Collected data
(** * Pawsitive Care: the appointment subsystem, embedded and verified

    A shallow embedding of the appointment code of the clinic application
    (builder, repositories, strategies, service, observers, booking view)
    and of the role model of [accounts/models.py], followed by the
    properties established about it.

    Conventions of the embedding.
    - A naive [datetime] is an integer number of microseconds, a [date] an
      integer number of days, a [timedelta] an integer number of
      microseconds (possibly zero or negative, as in Python).
    - The relational store is a record of tables; the appointment table is a
      finite map from primary keys to rows.
    - Code that writes to the store, sends mail or raises is a function
      [World -> Result A * World]: an exception keeps the writes made before
      it, as in Python outside a transaction.
    - Mail texts are kept as templates with their arguments instead of
      rendered strings; the recipients are kept as they are.
    - The bookkeeping columns [created_at] and [updated_at] depend on the
      wall clock and are not part of the rows.
    - A foreign key of the model takes [None] or an instance of the class
      it points to; any other value is refused when it is assigned, with a
      [ValueError] whose text is shortened here.
    - [send_mail] is taken to deliver: the message is in the outbox when
      the call returns. What the callers do when the mail backend refuses
      a message is not part of the model.
    - The [post_save] receiver of [vet_patterns/observer.py] walks the
      observer list of that module's [AppointmentSubject]; nothing in the
      repository ever attaches an observer to it, so the receiver does
      nothing and is left out. *)

From stdpp Require Import gmap strings list sorting pretty.
From Stdlib Require Import ZArith Lia Ascii.

Local Open Scope string_scope.
Local Open Scope Z_scope.

(* ===================================================================== *)
(** * Dates and times *)
(* ===================================================================== *)

Abbreviation datetime := Z.
Abbreviation date := Z.
Abbreviation timedelta := Z.

Definition timedelta_minutes (m : Z) : timedelta := m * 60000000.
Definition timedelta_hours (h : Z) : timedelta := h * 3600000000.
Definition DAY : timedelta := timedelta_hours 24.

(** [datetime.combine(date, time)] for a time of day given as an offset. *)
Definition combine (d : date) (time_of_day : timedelta) : datetime :=
  d * DAY + time_of_day.

(** [dt.date()] *)
Definition date_of (dt : datetime) : date := dt / DAY.

(** [dt.replace(hour=h, minute=0, second=0, microsecond=0)] *)
Definition replace_hour (dt : datetime) (h : Z) : datetime :=
  combine (date_of dt) (timedelta_hours h).

(* ===================================================================== *)
(** * accounts/models.py *)
(* ===================================================================== *)

Record CustomUser := {
  user_id : Z;
  username : string;
  first_name : string;
  last_name : string;
  email : string;
  phone : string;
  address : string;
  role : string
}.

Definition ROLE_CHOICES : list (string * string) :=
  [("admin", "Admin"); ("vet", "Veterinarian"); ("staff", "Staff");
   ("client", "Client")].

(** [default='client'] of the [role] field. *)
Definition role_default : string := "client".

(** A user built without an explicit role gets the field's default. *)
Definition new_user (uid : Z) (uname fname lname mail ph addr : string)
    (given_role : option string) : CustomUser :=
  {| user_id := uid; username := uname; first_name := fname;
     last_name := lname; email := mail; phone := ph; address := addr;
     role := default role_default given_role |}.

(** Validation of a field with [choices]: the value is one of the keys. *)
Definition role_is_choice (r : string) : bool :=
  existsb (fun c => String.eqb (fst c) r) ROLE_CHOICES.

Definition is_admin (self : CustomUser) : bool := String.eqb (role self) "admin".
Definition is_vet (self : CustomUser) : bool := String.eqb (role self) "vet".
Definition is_staff_member (self : CustomUser) : bool := String.eqb (role self) "staff".
Definition is_client (self : CustomUser) : bool := String.eqb (role self) "client".

(** [str.strip()] on ASCII text: the white space of Python's [str.isspace]
    below 128 is tab to carriage return, the four separators and the
    space. *)
Definition is_space (c : ascii) : bool :=
  let n := N_of_ascii c in
  (((9 <=? n) && (n <=? 13)) || ((28 <=? n) && (n <=? 32)))%N.

Fixpoint lstrip (s : string) : string :=
  match s with
  | EmptyString => EmptyString
  | String c rest => if is_space c then lstrip rest else s
  end.

Fixpoint rstrip (s : string) : string :=
  match s with
  | EmptyString => EmptyString
  | String c rest =>
      match rstrip rest with
      | EmptyString => if is_space c then EmptyString else String c EmptyString
      | kept => String c kept
      end
  end.

Definition strip (s : string) : string := lstrip (rstrip s).

(** [AbstractUser.get_full_name]: the two names with a space between,
    stripped. *)
Definition get_full_name (u : CustomUser) : string :=
  strip (first_name u ++ " " ++ last_name u).

(** The profile of a veterinarian: a row of its own that points to the
    user account. *)
Record Veterinarian := { veterinarian_id : Z; veterinarian_user : CustomUser }.

(* ===================================================================== *)
(** * appoinments/models.py *)
(* ===================================================================== *)

Record Pet := { pet_id : Z; pet_name : string; owner : CustomUser }.

Record ServiceType := { service_id : Z; service_name : string }.

Record ClinicBranch := { branch_id : Z; branch_name : string; is_active : bool }.

(** The columns of an appointment row. *)
Record Appointment := {
  pet : Pet;
  service_type : ServiceType;
  veterinarian : CustomUser;
  date_time : datetime;
  clinic_branch : ClinicBranch;
  notes : string;
  status : string
}.

Definition with_status (s : string) (a : Appointment) : Appointment :=
  {| pet := pet a; service_type := service_type a;
     veterinarian := veterinarian a; date_time := date_time a;
     clinic_branch := clinic_branch a; notes := notes a; status := s |}.

Definition with_date_time (t : datetime) (a : Appointment) : Appointment :=
  {| pet := pet a; service_type := service_type a;
     veterinarian := veterinarian a; date_time := t;
     clinic_branch := clinic_branch a; notes := notes a; status := status a |}.

Definition with_notes (n : string) (a : Appointment) : Appointment :=
  {| pet := pet a; service_type := service_type a;
     veterinarian := veterinarian a; date_time := date_time a;
     clinic_branch := clinic_branch a; notes := n; status := status a |}.

Definition with_veterinarian (v : CustomUser) (a : Appointment) : Appointment :=
  {| pet := pet a; service_type := service_type a;
     veterinarian := v; date_time := date_time a;
     clinic_branch := clinic_branch a; notes := notes a; status := status a |}.

(** A model instance in memory: its primary key, its columns, and the
    attributes the strategies attach to it, which are no columns of the
    model and are therefore never written. *)
Record AppointmentObj := {
  pk : Z;
  fields : Appointment;
  treatment_notes : option string;
  diagnosis : option string;
  follow_up_date : option datetime;
  cancellation_reason : option string
}.

Definition loaded (k : Z) (a : Appointment) : AppointmentObj :=
  {| pk := k; fields := a; treatment_notes := None; diagnosis := None;
     follow_up_date := None; cancellation_reason := None |}.

Definition with_fields (a : Appointment) (o : AppointmentObj) : AppointmentObj :=
  {| pk := pk o; fields := a; treatment_notes := treatment_notes o;
     diagnosis := diagnosis o; follow_up_date := follow_up_date o;
     cancellation_reason := cancellation_reason o |}.

(** The text of a message, as the template that produced it and the values
    filled in. *)
Inductive MailText :=
  | MsgConfirmed (vet : string) (when : datetime)
  | MsgCancelled (vet : string) (when : datetime)
  | MsgCompleted (vet : string)
  | MsgPending (vet : string) (when : datetime)
  | MsgStatusUpdated
  | MsgReminder (vet : string) (when : datetime)
  | MsgRescheduled (old_datetime new_datetime : datetime)
      (reason pet_name vet : string)
  | MsgCancellation (when : datetime) (pet_name vet reason : string)
  | MsgNoShow (when : datetime) (pet_name vet : string)
  | MsgReferral (old_vet pet_name owner_name : string) (when : datetime)
      (reason notes : string)
  | MsgVetUpdate (pet_name owner_name : string) (when : datetime)
      (status : string).

Record AppointmentNotification := {
  notification_appointment : Z;
  notification_type : string;
  notification_message : MailText;
  is_sent : bool
}.

(** One call of [send_mail(subject, message, from_email, recipient_list)]. *)
Record Email := {
  mail_subject : string;
  mail_message : MailText;
  mail_from : string;
  mail_to : list string
}.

(* ===================================================================== *)
(** * Python values held by the builder *)
(* ===================================================================== *)

(** The builder keeps whatever it is given; [VNone] is [None]. *)
Inductive PyVal :=
  | VNone
  | VStr (s : string)
  | VDatetime (t : datetime)
  | VPet (p : Pet)
  | VUser (u : CustomUser)
  | VService (s : ServiceType)
  | VBranch (b : ClinicBranch)
  | VVeterinarian (v : Veterinarian).

(** [bool(v)]: [None] and the empty string are false, a date and a model
    instance are true. *)
Definition truthy (v : PyVal) : bool :=
  match v with
  | VNone => false
  | VStr s => negb (String.eqb s "")
  | _ => true
  end.

(** The keyword arguments of [Appointment(...)], and the attributes of the
    instance made from them as long as it has not been saved. *)
Record AppointmentInit := {
  init_pet : PyVal;
  init_service_type : PyVal;
  init_veterinarian : PyVal;
  init_date_time : PyVal;
  init_clinic_branch : PyVal;
  init_notes : PyVal;
  init_status : PyVal
}.

(* ===================================================================== *)
(** * Exceptions *)
(* ===================================================================== *)

Inductive Exception :=
  | ValueError (msg : string)
  | AttributeError (attr : string)
  | KeyError (key : string)
  | ValidationError (msg : string)
  | ImportError (name : string)
  | ObjectDoesNotExist
  | Http404
  | IntegrityError
  | DatabaseError.

Inductive Result (A : Type) :=
  | Ok (a : A)
  | Raise (e : Exception).
Arguments Ok {A} a.
Arguments Raise {A} e.

(** Assigning [v] to a foreign key of the model: [None] and an instance of
    the related class are taken, anything else is refused with a
    [ValueError] (whose text, which quotes the value, is shortened here). *)
Definition assign_foreign_key (field : string) (is_instance : PyVal -> bool)
    (v : PyVal) : Result unit :=
  match v with
  | VNone => Ok tt
  | _ =>
      if is_instance v then Ok tt
      else Raise (ValueError ("Cannot assign to Appointment." +:+ field))
  end.

Definition is_pet (v : PyVal) : bool :=
  match v with VPet _ => true | _ => false end.
Definition is_service (v : PyVal) : bool :=
  match v with VService _ => true | _ => false end.
Definition is_user (v : PyVal) : bool :=
  match v with VUser _ => true | _ => false end.
Definition is_branch (v : PyVal) : bool :=
  match v with VBranch _ => true | _ => false end.

(** [Appointment(...)] with keyword arguments: the fields are set in the order of the class,
    and the first foreign key that is refused ends the construction. *)
Definition Appointment_init (kwargs : AppointmentInit) : Result AppointmentInit :=
  match assign_foreign_key "pet" is_pet (init_pet kwargs) with
  | Raise e => Raise e
  | Ok _ =>
  match assign_foreign_key "service_type" is_service (init_service_type kwargs) with
  | Raise e => Raise e
  | Ok _ =>
  match assign_foreign_key "veterinarian" is_user (init_veterinarian kwargs) with
  | Raise e => Raise e
  | Ok _ =>
  match assign_foreign_key "clinic_branch" is_branch (init_clinic_branch kwargs) with
  | Raise e => Raise e
  | Ok _ => Ok kwargs
  end end end end.

(* ===================================================================== *)
(** * patterns/builder.py *)
(* ===================================================================== *)

Module AppointmentBuilder.

(** The dictionary [self._appointment]. *)
Record t := {
  b_pet : PyVal;
  b_service_type : PyVal;
  b_veterinarian : PyVal;
  b_date_time : PyVal;
  b_clinic_branch : PyVal;
  b_notes : PyVal;
  b_status : PyVal
}.

Definition reset : t :=
  {| b_pet := VNone; b_service_type := VNone; b_veterinarian := VNone;
     b_date_time := VNone; b_clinic_branch := VNone;
     b_notes := VStr ""; b_status := VStr "pending" |}.

(** [AppointmentBuilder()] *)
Definition init : t := reset.

Definition set_pet (v : PyVal) (self : t) : t :=
  {| b_pet := v; b_service_type := b_service_type self;
     b_veterinarian := b_veterinarian self; b_date_time := b_date_time self;
     b_clinic_branch := b_clinic_branch self; b_notes := b_notes self;
     b_status := b_status self |}.

Definition set_service (v : PyVal) (self : t) : t :=
  {| b_pet := b_pet self; b_service_type := v;
     b_veterinarian := b_veterinarian self; b_date_time := b_date_time self;
     b_clinic_branch := b_clinic_branch self; b_notes := b_notes self;
     b_status := b_status self |}.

Assignment — Copy every line above that holds the word "false".

Solution below —
(** [bool(v)]: [None] and the empty string are false, a date and a model
  | VNone => false
  match v with VPet _ => true | _ => false end.
  match v with VService _ => true | _ => false end.
  match v with VUser _ => true | _ => false end.
  match v with VBranch _ => true | _ => false end.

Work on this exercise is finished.